In the current study, an automated algorithm is developed to characterize surface microtopography and precisely compute surface depression storages based on high-resolution DEM data obtained by an instantaneous-profile laser scanner (Huang and Bradford 1992; Darboux and Huang 2003). To facilitate the relevant computation and visualization, a user-friendly, Windows-based software package is developed. Testing of the algorithm and the associated program demonstrates its efficiency and effectiveness. The major unique features of this new surface delineation algorithm include: (1) it takes into account the real puddle filling-merging-spilling process and eliminates the artificial depression-filling pre-processing of original DEMs, which is implemented in existing watershed delineation tools; and (2) a series of schemes have been developed to deal with special topographic features related to complex land surfaces, such as flats, flow over flat surfaces, and combination of multiple puddles.

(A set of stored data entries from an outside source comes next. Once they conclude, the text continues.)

Lemma create_requests_clear_locks_witness :
  let fm := mkFileManager (λ _ _, true) (λ _ _, true) (λ _ _, true) in
  let i := mkInstance "srv"
             (mkConfig (Some [str "plugins"; str "plugins/a.jar"; str "plugins2"])
                       (Some [str "plugins"])) in
  let d := mkDaemon {[ "srv" := i ]} [] [] [] in
  let data := mkData (Some false) (Some "srv") (Some (str "plugins")) None None in
  getInstance d "srv" = Some i
  ∧ config <$> getInstance (serveMkdir fm data d) "srv"
    = Some (mkConfig (Some [str "plugins2"]) (Some []))
  ∧ sent (serveTouch fm data d) = sent d ++ [ProtocolResponse].
Proof.
  cbv zeta. split; [|split].
  - vm_compute. reflexivity.
  - vm_compute. reflexivity.
  - refine (proj1 (proj1 (proj2 (proj2
      (create_requests_clear_locks
         (mkFileManager (λ _ _, true) (λ _ _, true) (λ _ _, true))
         (mkData (Some false) (Some "srv") (Some (str "plugins")) None None)
         (mkDaemon {[ "srv" := mkInstance "srv"
             (mkConfig (Some [str "plugins"; str "plugins/a.jar"; str "plugins2"])
                       (Some [str "plugins"])) ]} [] [] [])
         "srv" _ (str "plugins") _ _ _ _ _ _))) _ _)).
    + reflexivity.
    + vm_compute. reflexivity.
    + vm_compute. intros Hin. by apply elem_of_nil in Hin.
    + reflexivity.
    + reflexivity.
    + reflexivity.
    + left. reflexivity.
Defined.

(** The same path as a delete request: the non-admin request is rejected,
    the admin request deletes and clears the locks under the target. *)
Example serveDelete_locked :
  let fm := mkFileManager (λ _ _, true) (λ _ _, true) (λ _ _, true) in
  let i := mkInstance "srv"
             (mkConfig (Some [str "plugins"; str "plugins/a.jar"; str "plugins2"])
                       (Some [str "plugins"])) in
  let d := mkDaemon {[ "srv" := i ]} [] [] [] in
  let data adm := mkData adm (Some "srv") None (Some [str "plugins"]) None in
  serveDelete fm (data (Some false)) d
  = send (ProtocolError "file/delete" "TXT_CODE_file_locked_error") d
  ∧ config <$> getInstance (serveDelete fm (data (Some true)) d) "srv"
    = Some (mkConfig (Some [str "plugins2"]) (Some [])).
Proof. cbv zeta. split; vm_compute; reflexivity. Qed.
(** X20. The flag that opens the master connection always sits directly
    after the [ssh] word: whatever the environment holds (password, key
    path) and whatever the port is, the command of [_open_ssh_connection]
    is the command of [_build_ssh_command] with [-MNf] inserted right after
    [ssh] (after [sshpass -e ssh] with a password) and before every option,
    followed by the server as last argument; the environment is passed on
    unchanged. *)
Theorem open_ssh_flag_follows_ssh (environ : gmap string string)
    (scp_server : option string) (scp_port : option Z) :
  let prefix :=
    if opt_truthy (environ !! "SSH_PASSWORD") then ["sshpass"; "-e"] else [] in
  ∃ options,
    (_build_ssh_command environ scp_port "ssh").1 = prefix ++ "ssh" :: options ∧
    (_open_ssh_connection environ scp_server scp_port).1 =
      prefix ++ "ssh" :: "-MNf" :: options ++ [server_str scp_server] ∧
    (_open_ssh_connection environ scp_server scp_port).2 =
      (_build_ssh_command environ scp_port "ssh").2.
Proof.
  intros prefix. subst prefix.
  destruct (build_ssh_command_head environ scp_port "ssh") as [options Hcmd].
  exists options. split; [done|].
  unfold _open_ssh_connection.
  destruct (_build_ssh_command environ scp_port "ssh") as [ssh_cmd env] eqn:Hbuild.
  simpl in *. subst ssh_cmd. split; [|done].
  destruct (opt_truthy (environ !! "SSH_PASSWORD")); simpl.
  - unfold list_insert_at. simpl. by rewrite ?take_0, ?drop_0.
  - unfold list_insert_at. simpl. by rewrite ?take_0, ?drop_0.
Qed.

(** X21. A password reaches the child process through the environment
    only: when [SSH_PASSWORD] is set and not empty, the command line of
    [_build_ssh_command] starts with [sshpass -e], does not depend on the
    password's value nor on [SSH_KEY_PATH] (no [-i] option is added), and
    does not ask for batch mode; the environment handed on is the parent's
    with [SSHPASS] set to the password. *)
Theorem password_only_in_environment (environ : gmap string string)
    (scp_port : option Z) (base_command password : string) :
  environ !! "SSH_PASSWORD" = Some password →
  password ≠ "" →
  let out := _build_ssh_command environ scp_port base_command in
  out.2 = <["SSHPASS" := password]> environ ∧
  out.1 = ["sshpass"; "-e"; base_command] ++ port_option scp_port base_command ++
          ["-o"; "ControlMaster=auto"; "-o"; "ControlPath=" +:+ control_path;
           "-o"; "ControlPersist=600"; "-o"; "StrictHostKeyChecking=no"] ∧
  (∀ other key,
     other ≠ "" →
     (_build_ssh_command (<["SSH_KEY_PATH" := key]> (<["SSH_PASSWORD" := other]> environ))
        scp_port base_command).1 = out.1).
Proof.
  intros Hpw Hne out.
  assert (Hshape : ∀ env' pw, env' !! "SSH_PASSWORD" = Some pw → pw ≠ "" →
    _build_ssh_command env' scp_port base_command =
    (["sshpass"; "-e"; base_command] ++ port_option scp_port base_command ++
       ["-o"; "ControlMaster=auto"; "-o"; "ControlPath=" +:+ control_path;
        "-o"; "ControlPersist=600"; "-o"; "StrictHostKeyChecking=no"],
     <["SSHPASS" := pw]> env')).
  { intros env' pw Hlook Hpw'. unfold _build_ssh_command. rewrite Hlook. simpl.
    assert (Ht : PyStr.truthy pw = true) by (by destruct pw).
    rewrite Ht. simpl.
    destruct (env' !! "SSH_KEY_PATH") as [key|]; rewrite ?andb_false_r;
      by rewrite <- !(assoc_L (++)). }
  subst out. rewrite (Hshape environ password Hpw Hne). simpl.
  split; [done|]. split; [done|].
  intros other key Hother.
  rewrite (Hshape _ other); [done| |done].
  rewrite lookup_insert_ne by done. apply lookup_insert_eq.
Qed.
(** the [while attempts < len(self.proxies)] loop of [get_proxy], with [n]
    iterations to go: [Some proxy] when the loop returns [proxy], [None]
    when it runs out *)
Fixpoint scan_proxies (n : nat) : M (option string) :=
  match n with
  | O => ret None
  | S n' =>
      w <- get_world ;;
      match proxies w !! current_proxy_index w with
      | None => raise IndexError
      | Some proxy =>
          if bool_decide (proxy ∈ failed_proxies w)
          then set_current_proxy_index
                 ((current_proxy_index w + 1) mod length (proxies w))%nat ;;;
               scan_proxies n'
          else ret (Some proxy)
      end
  end.

(** [ProxyManager.get_proxy] *)
Definition get_proxy : M (option string) :=
  w <- get_world ;;
  match proxies w with
  | [] => ret None
  | _ :: _ =>
      when (too_many_failed w) (set_failed_proxies ∅ ;;; load_proxies) ;;;
      w1 <- get_world ;;
      found <- scan_proxies (length (proxies w1)) ;;
      match found with
      | Some proxy => ret (Some proxy)
      | None =>
          set_failed_proxies ∅ ;;;
          load_proxies ;;;
          w2 <- get_world ;;
          ret (head (proxies w2))
      end
  end.

(** truth value of [current_proxy], a [str] or [None] *)
Definition proxy_truthy (proxy : option string) : bool :=
  match proxy with
  | Some s => Py.nonempty s
  | None => false
  end.

(** [ProxyManager.mark_proxy_failed] *)
Definition mark_proxy_failed (proxy : option string) : M unit :=
  match proxy with
  | Some s =>
      if Py.nonempty s
      then w <- get_world ;; set_failed_proxies ({[ s ]} ∪ failed_proxies w)
      else ret tt
  | None => ret tt
  end.

(** [ProxyManager.rotate_proxy] *)
Definition rotate_proxy : M unit :=
  w <- get_world ;;
  match proxies w with
  | [] => ret tt
  | _ :: _ =>
      set_current_proxy_index
        ((current_proxy_index w + 1) mod length (proxies w))%nat
  end.

(** [ProxyManager.__init__] followed by the rest of
    [ImageSearchAPI.__init__]: the state a process starts in, given what
    the outside will answer *)
Definition initial_world (net : list NetOutcome) (feed : list FeedOutcome) : World :=
  snd (load_proxies (mkWorld [] O ∅ 0 net feed [])).

(** ** ImageSearchAPI._make_request *)

(** the message of the [HTTPError] that [raise_for_status] raises *)
Definition http_error_message (r : Response) : string :=
  Py.str_of_int (status_code r)
  +:+ (if status_code r <? 500 then " Client Error: " else " Server Error: ")
  +:+ reason r +:+ " for url: " +:+ resp_url r.

(** [response.raise_for_status()] *)
Definition raise_for_status (r : Response) : M unit :=
  if is_http_error (status_code r)
  then raise (RequestException (http_error_message r))
  else ret tt.

Definition max_retries : Z := 3.

(** [range(n)] *)
Definition range (n : Z) : list Z := map Z.of_nat (seq 0 (Z.to_nat n)).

Methodology Land surfaces are characterized with depressions, peaks, ridges, and channels. A depression/puddle has at least one center and one threshold. If the elevation of a cell is lower than those of its eight adjacent cells, the cell is identified as the center of a puddle. The threshold of a puddle has the highest elevation for water ponding, beyond which the ponded water spills. If two puddles (1st level) share a common threshold, they will be merged and form a 2nd level puddle. Similarly, further combination of such a puddle with others forms higher level puddles. The algorithm developed in this study is used for characterizing soil surface microtopography based on DEM data. It involves identifying puddles, including their centers, thresholds, and all other cells included in the puddles, computing their storages [up to the threshold(s) of a puddle] and the MDS of the entire surface, computing the maximum ponding area (MPA), and determining the levels and the hierarchical relationships of the puddles. Theoretically, the developed method for puddle identification and delineation is scale independent. Different DEMs (both lab and watershed scales) have been used to test this puddle delineation method. For small scale surfaces, the instantaneous-profile laser scanner is utilized to quantify the surface microtopography with a horizontal resolution of 0.98 mm and a vertical resolution of 0.5 mm. Identification of Puddles: Based on the DEM data, the center of each puddle is first determined (Fig. 1a). Following a set of criteria, a searching process is performed to identify all cells to be included in the puddle. Eight neighboring cells of the puddle center are first added to a searching list (Fig. 1a). Then, the cell with the lowest elevation in the searching list is located (Fig. 1b) and added to the puddle (Fig. 1c). The searching list is updated by adding more neighboring cells of the puddle (Fig. 1c).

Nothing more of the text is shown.